CHINESE POP BAND: COVID-19 did force the cancellation of one of our band performances in February, which was just fine, since we already performed three times over the winter.  Our band’s next performance will be in May, for Mother’s Day, but that will likely be canceled with how things are going now.  So, the girls are primarily working on our own band songs now.

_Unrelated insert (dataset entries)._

(** A call on the collector, through its pointer. *)
Definition on_collector {A} (m : M (MetricsCollector E) A) : M worker A := λ k,
  match wk_collector k with
  | None => Fault BadPointer
  | Some c =>
      let* (a, c') := m c in
      Ok (a, set_metrics (wk_last_metrics k) (Some c') k)
  end.

(** The atomic exchanges of the three counters with zero. *)
Definition exchange_counters : M worker (Z * Z * Z) := λ k,
  let w := wk_world k in
  Ok ((w_received w, w_passed w, w_dropped w), set_world (with_counters 0 0 0 w) k).

Definition flushLocalCounters : M worker unit :=
  let! collector := gets wk_collector in
  match collector with
  | None => ret tt
  | Some _ =>
      let! (received, passed, dropped) := exchange_counters in
      (if received >? 0 then on_collector (IncrementPacketsReceived received) else ret tt) ;;;
      (if passed >? 0 then on_collector (IncrementPacketsPassed passed) else ret tt) ;;;
      (if dropped >? 0 then on_collector (IncrementPacketsDropped dropped) else ret tt)
  end.

(** ** The main loop *)

Section main_loop.
Context {HC : Classifier E} (port_in port_out port_exception : ptr).

Definition forward_to_out (incoming_port outgoing_port : ptr) (queue_number : Z) : M world unit :=
  let! inp := read_port incoming_port in
  let! tap_pkts := eth_rx_burst (port_id inp) queue_number 32 in
  for_each (λ pkt, forward_packet_with_rewrite pkt incoming_port outgoing_port queue_number)
    tap_pkts.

CHINESE DEBATE:  As a result of COVID-19, Debate Asia (亞洲盃中文辯論錦標賽) has not make announcement on its 6th annual competition, 六國封相. It was going to be held in China in late July but, obviously, this is now extremely unlikely to take place.  The coach is looking into an alternative competition in Taiwan in July, 蘇州盃高中職辯論錦標賽.  This competition was previously limited to high school teams in Taiwan, but is now open to international teams for the first time.  Though Taiwan has done an exceptional job so far in her battle against COVID-19, anything can happen between now and July.  By then, air travel and large gathering may still be risky and there may be travel restrictions to Taiwan from the US, at the rate this is going.  So, I am not optimistic that the girls will be able to compete this summer.  But, regardless, the team is still training and that’s what counts.  At this point, the team is working on “Should UBI (universal basic income) replace means-tested welfare programs?”

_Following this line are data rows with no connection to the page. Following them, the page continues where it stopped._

(** [late] says whether a detached policy thread that was started and has not
    run goes on after the object is destroyed, before the process ends. *)
Definition main (with_af_packet late : bool) (fuel : nat) (schedule : list (list wevent)) (p : plant) :
    res (outcome * plant) :=
  let env name := getenv name (w_env (pl_world p)) in
  match env "WORKER_ID"%string with
  | None => Ok (Exit 1, p)
  | Some worker_id_str =>
      match stoull worker_id_str with
      | inl e => Ok (Terminate e, p)
      | inr worker_id =>
          match env "METRICS_GATEWAY_ADDRESS"%string, env "METRICS_GATEWAY_PORT"%string with
          | Some _, Some _ =>
              let* s := new_Worker fuel worker_id p in
              let* (r, s) := run_worker with_af_packet worker_id schedule s in
              let* (_, s) := delete_Worker s in
              if late && bool_decide (0 < wk_threads (pr_worker s))%nat then Fault BadPointer else
              Ok (match r with inl _ => Exit 1 | inr _ => Exit 0 end, plant_of s)
          | _, _ => Ok (Exit 1, p)
          end
      end
  end.

End process.

(** ** What initDPDK establishes *)

Section spec.
Context {E D1 D2 : Type} {HD : RteHash domain_key} {HI : RteHash ip_key}.
Context {HDO : RteHashOk domain_key HD} {HIO : RteHashOk ip_key HI}.
Context {HE : RteEnv E} {HEO : RteEnvOk E} {HP : PacketEnv E} {HPO : PacketEnvOk E} {HGC : GarbageClean E}.
Context {HK : Controller E} {HL : LoopEnv E} {HLO : LoopEnvOk E}.
Context {HLC : LibcEnv E} {HV : EthDev E} {HVO : EthDevOk E} {HY : SystemEnv E} {HYO : SystemEnvOk E}.
Context {HM : MetricsEnv E} {inet : Inet} {io : InetOk} {ck : Ipv4Cksum}.
Context {HUD : UninitMem E node_cache_domain} {HUI : UninitMem E node_cache_ip} {HUK : UninitMem E ip_key}.
Context {HUDO : UninitOk E domain_key node_cache_domain} {HUIO : UninitOk E ip_key node_cache_ip} {HUKO : UninitKeyOk E}.
Context {HUPo : UninitMem E BASE_POLICY}.
Context {HS1 : Sqlite D1} {HSO1 : SqliteOk D1 dns_sql} {HSS1 : SqliteSetup D1 dns_sql}.
Context {HS2 : Sqlite D2} {HSO2 : SqliteOk D2 ip_sql} {HSS2 : SqliteSetup D2 ip_sql}.
Context {np : NetPtype} {HTO : TrafficOk E} {platform : Platform} {HPL : PlatformOk}.
#[local] Abbreviation plant := (plant E D1 D2).
#[local] Abbreviation process := (process E D1 D2).
Implicit Types (s : process).

Lemma plant_of_set (p : plant) s : plant_of (set_plant p s) = p.
Proof. by destruct p. Qed.

Lemma on_plant_eq {A} (m : M plant A) s a p :
  m (plant_of s) = Ok (a, p) → on_plant m s = Ok (a, set_plant p s).
Proof. apply zoom_eq. Qed.

(** Only the installation changes, not the rest of the worker object. *)
Definition same_object s0 s : Prop :=
  pr_worker s = set_world (wk_world (pr_worker s)) (pr_worker s0).

(** The caches were not initialised. *)
Record no_caches (p : plant) : Prop := {
  nc_dom : w_dom (pl_world p) = Cache None ∅ ∅ false;
  nc_ip : w_ip (pl_world p) = Cache None ∅ ∅ false;
  nc_dns_timer : s_timer (pl_dns p) = None;
  nc_ip_timer : s_timer (pl_ip p) = None
}.

(** The process before [initDPDK]. *)
Record fresh_process s : Prop := {
  fp_caches : no_caches (plant_of s);
  fp_ports : w_ports (wk_world (pr_worker s)) = ∅;
  fp_vdevs : pr_vdevs s = ∅;
  fp_pointers : port_in s = None ∧ port_out s = None ∧ port_exception s = None
}.

(** A start that failed: no caches, and either no ports or three of them. *)
Record start_failed s : Prop := {
  sf_caches : no_caches (plant_of s);
  sf_ports : port_in s = None ∧ w_ports (wk_world (pr_worker s)) = ∅
    ∨ ∃ i o x ni no nx, port_in s = Some i ∧ port_out s = Some o ∧ port_exception s = Some x
        ∧ NoDup [i; o; x] ∧ names_at (plant_of s) = <[x := nx]> (<[o := no]> {[i := ni]})
        ∧ ports_wf (w_ports (wk_world (pr_worker s)))
}.

(** A start that succeeded. *)
Record installed (b : bool) s (i o x : ptr) : Prop := {
  in_pointers : port_in s = Some i ∧ port_out s = Some o ∧ port_exception s = Some x;
  in_world : world_inv i o x (wk_world (pr_worker s));
  in_ports : ∃ ni no nx, three_ports (plant_of s) i o x ni no nx ∧ pr_vdevs s = {[ni; no; nx]}
    ∧ names_at (plant_of s) = <[x := nx]> (<[o := no]> {[i := ni]})
}.

(** What empty databases leave of the caches: nothing. *)
Record clean_start s : Prop := {
  cl_empty : abs_world (wk_world (pr_worker s)) = AState ∅ ∅;
  cl_dom : writable_cache (E:=E) (w_dom (wk_world (pr_worker s)));
  cl_ip : writable_cache (E:=E) (w_ip (wk_world (pr_worker s)))
}.

Lemma no_caches_other (p p' : plant) : other_than_net p p' → no_caches p → no_caches p'.
Proof. intros [] []. constructor; congruence. Qed.

Lemma fresh_sys_call {A} (f : E → A * E) s :
  fresh_process s →
  ∃ a s', on_plant (sys_call f) s = Ok (a, s') ∧ fresh_process s' ∧ same_object s s'
    ∧ pr_dns s' = pr_dns s ∧ pr_ip s' = pr_ip s.
Proof.
  intros [Hc Hp Hv Hptr]. destruct (sys_call_eq f (plant_of s)) as (p & Hrun & Ho & Hports & Hvd).
  eexists _, _. split; [by apply on_plant_eq|]. split; [|by destruct Ho].
  constructor; [|cbn; by rewrite Hports|cbn; by rewrite Hvd|done].
  rewrite plant_of_set. by eapply no_caches_other.
Qed.

Lemma fresh_fails s : fresh_process s → start_failed s.
Proof. intros [Hc Hp _ (Hi & _)]. constructor; [done|]. by left. Qed.

(** The ports are allocated one by one. *)
Lemma alloc_process (m : M (nstate E) (option ptr)) name s :
  allocates (D1:=D1) (D2:=D2) m name →
  ports_wf (w_ports (wk_world (pr_worker s))) → (∀ e : E, fst (malloc_ok e) = true) →
  ∃ p s', on_plant (on_net m) s = Ok (Some p, s')
    ∧ same_object s s' ∧ ports_step (plant_of s) (plant_of s') ∧ pr_vdevs s' = pr_vdevs s
    ∧ names_at (plant_of s) !! p = None ∧ names_at (plant_of s') = <[p := name]> (names_at (plant_of s)).
Proof.
  intros Hal Hwf Hm. destruct (Hal (plant_of s) Hwf) as (r & p' & Hrun & Hst & Hv & Hr).
  destruct r as [p|]; [|by rewrite Hm in Hr; destruct Hr]. destruct Hr as [Hp Hn].
  exists p, (set_plant p' s). split; [by apply on_plant_eq|]. rewrite plant_of_set. by split_and!.
Qed.

Lemma same_object_trans s1 s2 s3 : same_object s1 s2 → same_object s2 s3 → same_object s1 s3.
Proof. unfold same_object. intros H1 H3. rewrite H3. cbn. by rewrite H1. Qed.

(** The three ports of [initDPDK]. *)
Lemma alloc_three (m1 m2 m3 : M (nstate E) (option ptr)) n1 n2 n3 pool s :
  fresh_process s → (∀ e : E, fst (malloc_ok e) = true) →
  allocates (D1:=D1) (D2:=D2) m1 n1 → allocates (D1:=D1) (D2:=D2) m2 n2 → allocates (D1:=D1) (D2:=D2) m3 n3 →
  ∃ i o x s1 s2 s3, on_plant (on_net m1) s = Ok (Some i, s1)
    ∧ on_plant (on_net m2) (set_ports (Some i) (port_out s1) (port_exception s1) pool s1) = Ok (Some o, s2)
    ∧ on_plant (on_net m3) (set_ports (Some i) (Some o) (port_exception s2) pool s2) = Ok (Some x, s3)
    ∧ allocated (plant_of s3) i o x n1 n2 n3 ∧ no_caches (plant_of s3) ∧ same_object s s3
    ∧ pr_dns s3 = pr_dns s ∧ pr_ip s3 = pr_ip s.
Proof.
  intros [Hc Hp Hv _] Hm Ha1 Ha2 Ha3.
  destruct (alloc_process m1 n1 s Ha1) as (i & s1 & R1 & O1 & [P1 W1] & V1 & F1 & N1); [by rewrite Hp|done|].
  destruct (alloc_process m2 n2 (set_ports (Some i) (port_out s1) (port_exception s1) pool s1) Ha2)
    as (o & s2 & R2 & O2 & [P2 W2] & V2 & F2 & N2); [done|done|].
  destruct (alloc_process m3 n3 (set_ports (Some i) (Some o) (port_exception s2) pool s2) Ha3)
    as (x & s3 & R3 & O3 & [P3 W3] & V3 & F3 & N3); [done|done|].
  change (plant_of (set_ports _ _ _ _ s1)) with (plant_of s1) in *.
  change (plant_of (set_ports _ _ _ _ s2)) with (plant_of s2) in *. cbn [pr_vdevs set_ports] in V2, V3.
  assert (names_at (plant_of s) = ∅) as N0 by (unfold names_at, dev_names; cbn; rewrite Hp; apply fmap_empty).
  assert (other_than_net (plant_of s) (plant_of s3)) as P by eauto using other_than_net_trans.
  rewrite N0 in N1. rewrite N1 in F2, N2. rewrite N2 in F3, N3.
  exists i, o, x, s1, s2, s3. split_and!; try done.
  - constructor; [done|by rewrite N3| |cbn; congruence].
    rewrite lookup_insert_None in F2, F3. rewrite lookup_insert_None in F3.
    repeat constructor; set_solver.
  - by eapply no_caches_other.
  - eapply same_object_trans; [exact O1|]. eapply same_object_trans; [exact O2|]. exact O3.
  - by destruct P.
  - by destruct P.
Qed.
(** The interfaces named in the environment are two. *)
Definition two_interfaces (b : bool) : Prop := ∀ (e : E) a c,
  getenv "DPDK_PORT_IN" e = Some a → getenv "DPDK_PORT_OUT" e = Some c → af_name b a ≠ af_name b c.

CHINESE READING: DD#2 is pretty done with 7th grade first semester CLA textbook from Taiwan.  The last lesson she practiced reading aloud was a 1925 essay “背影“ by 朱自親.  It was the second to the last chapter but I have her skip the last chapter since it was just a simple short story.




Instead of having DD#2 move unto 7th grade second semester textbook, I now just ask her to do readings on the AP Chinese study guide (and typing).  I figure she might as well get it started and take the AP exam either in 9th grade or 10th grade.  DD#1 ended up not being able to take the AP Chinese exam this year (11th grade) since the schools that offer it locally (not available at her own school) ran out of spots early.  It might as well be that way since she would have to take her AP Bio exam in the morning and then get to another school for afternoon’s AP Chinese exam.  That may end up to be too much of a rush.  Oh well….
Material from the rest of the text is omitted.